Positive Auswirkungen des Dry January nur schwer nachweisbar

Aber wirkt sich der kurzzeitige Alkoholkonsum auch sonst positiv auf den Körper aus? Das sei nur schwer nachweisbar: „Die Evidenz ist gering, es gibt kaum Studien“, sagt Christian Sina, Direktor des Instituts für Ernährungsmedizin am Universitätsklinikum Lübeck. Lesen Sie auch: 2021 - Das ändert sich bei Hartz IV, Rente und Steuern

Trotzdem befürworten Experten einen Verzicht. Denn es gilt der Grundsatz: Je weniger Alkohol, desto besser. Das Krankheitsrisiko für Erwachsene ist laut DHS für Frauen ab zwölf Gramm reinem Alkohol pro Tag nachweislich erhöht. Das entspricht etwa 0,3 Litern Bier. Bei Männern ist der Schwellwert doppelt so hoch. Welchen Alkohol man trinkt, spielt keine Rolle.

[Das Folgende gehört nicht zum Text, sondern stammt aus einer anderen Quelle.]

(** Called on the validated record, as after a failed store call, it finds
    none of the three and falls back to the defaults. *)
Lemma storeLeadInNotion_after_failure practiceData validatedData :
  validateNotionData E practiceData = Returned validatedData ->
  store_call_fails E ->
  stored_field (storeLeadInNotion E practiceData) "website" = Some (VStr "")
  /\ stored_field (storeLeadInNotion E practiceData) "practice_id"
     = Some (VStr ("practice_" +:+ Z_toString (Date_now E)))
  /\ stored_field (storeLeadInNotion E practiceData) "services"
     = Some (VStr "Healthcare Services").
Proof.
  intros Hv Hfail. unfold storeLeadInNotion. rewrite Hv. cbn [bind].
  destruct (attemptNotionStorage_fails validatedData Hfail) as (r' & -> & Hr').
  cbn [bind]. rewrite Hr'. cbn [try_catch stored_field].
  unfold createFallbackNotionRecord. cbn [nr_record].
  destruct (validateNotionData_keys _ _ Hv) as (-> & -> & _).
  destruct (validateNotionData_inv _ _ Hv) as (? & ? & _ & _ & _ & _ & _ & _ & _ & _ & ->).
  cbn [or_else]. repeat split; obj_lookup.
Qed.

End Persistence.

(** C3 (the code departs from it).  With a store call that fails, the
    adapter returns a fallback record with an id, but the URL, the practice id
    and the services of the lead are not in it: the fallback builder is handed
    the validated record, which has them under other names. *)
Theorem storeLeadInNotion_drops_payload :
  store_call_fails (offline_env (1 # 10))
  /\ sample_lead !! "url" = Some (VStr "https://acme-dental.nl")
  /\ sample_lead !! "practiceId" = Some (VStr "acme-dental-healthcare-120000")
  /\ sample_lead !! "services" = Some (VArr ["Implants"; "Whitening"])
  /\ failed (storeLeadInNotion (offline_env (1 # 10)) sample_lead) = false
  /\ stored_field (storeLeadInNotion (offline_env (1 # 10)) sample_lead) "website"
     = Some (VStr "")
  /\ stored_field (storeLeadInNotion (offline_env (1 # 10)) sample_lead) "practice_id"
     = Some (VStr "practice_1730000123456")
  /\ stored_field (storeLeadInNotion (offline_env (1 # 10)) sample_lead) "services"
     = Some (VStr "Healthcare Services")
  /\ stored_field (Returned (createFallbackNotionRecord (offline_env (1 # 10)) sample_lead))
       "website" = Some (VStr "https://acme-dental.nl")
  /\ stored_field (Returned (createFallbackNotionRecord (offline_env (1 # 10)) sample_lead))
       "practice_id" = Some (VStr "acme-dental-healthcare-120000")
  /\ stored_field (Returned (createFallbackNotionRecord (offline_env (1 # 10)) sample_lead))
       "services" = Some (VStr "Implants, Whitening").
Proof. repeat split; vm_compute; reflexivity. Qed.

(** ** Strategy cascade *)

Section Cascade.

Context (E : Env).
Implicit Types (practiceData : obj).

Leber braucht Zeit, um sich zu erholen

Umso wichtiger dafür bei diesen Zahlen: „Auch wenn man weniger trinkt, ist das Risiko für gesundheitliche Folgen nicht gleich Null“, sagt Volker Ellenrieder, Direktor der Klinik für Gastroenterologie der Universitätsmedizin Göttingen. Wer aber mehr Alkohol trinkt, kann damit seinem Körper schaden - vor allem der Leber.

„Je mehr man vorher getrunken und die Leber geschädigt hat, desto mehr Zeit braucht das Organ, um sich zu erholen“, erklärt Ellenrieder. Ein Verzicht auf Alkohol kann deshalb zumindest einigen Menschen helfen - vier oder acht Wochen Verzicht seien gut.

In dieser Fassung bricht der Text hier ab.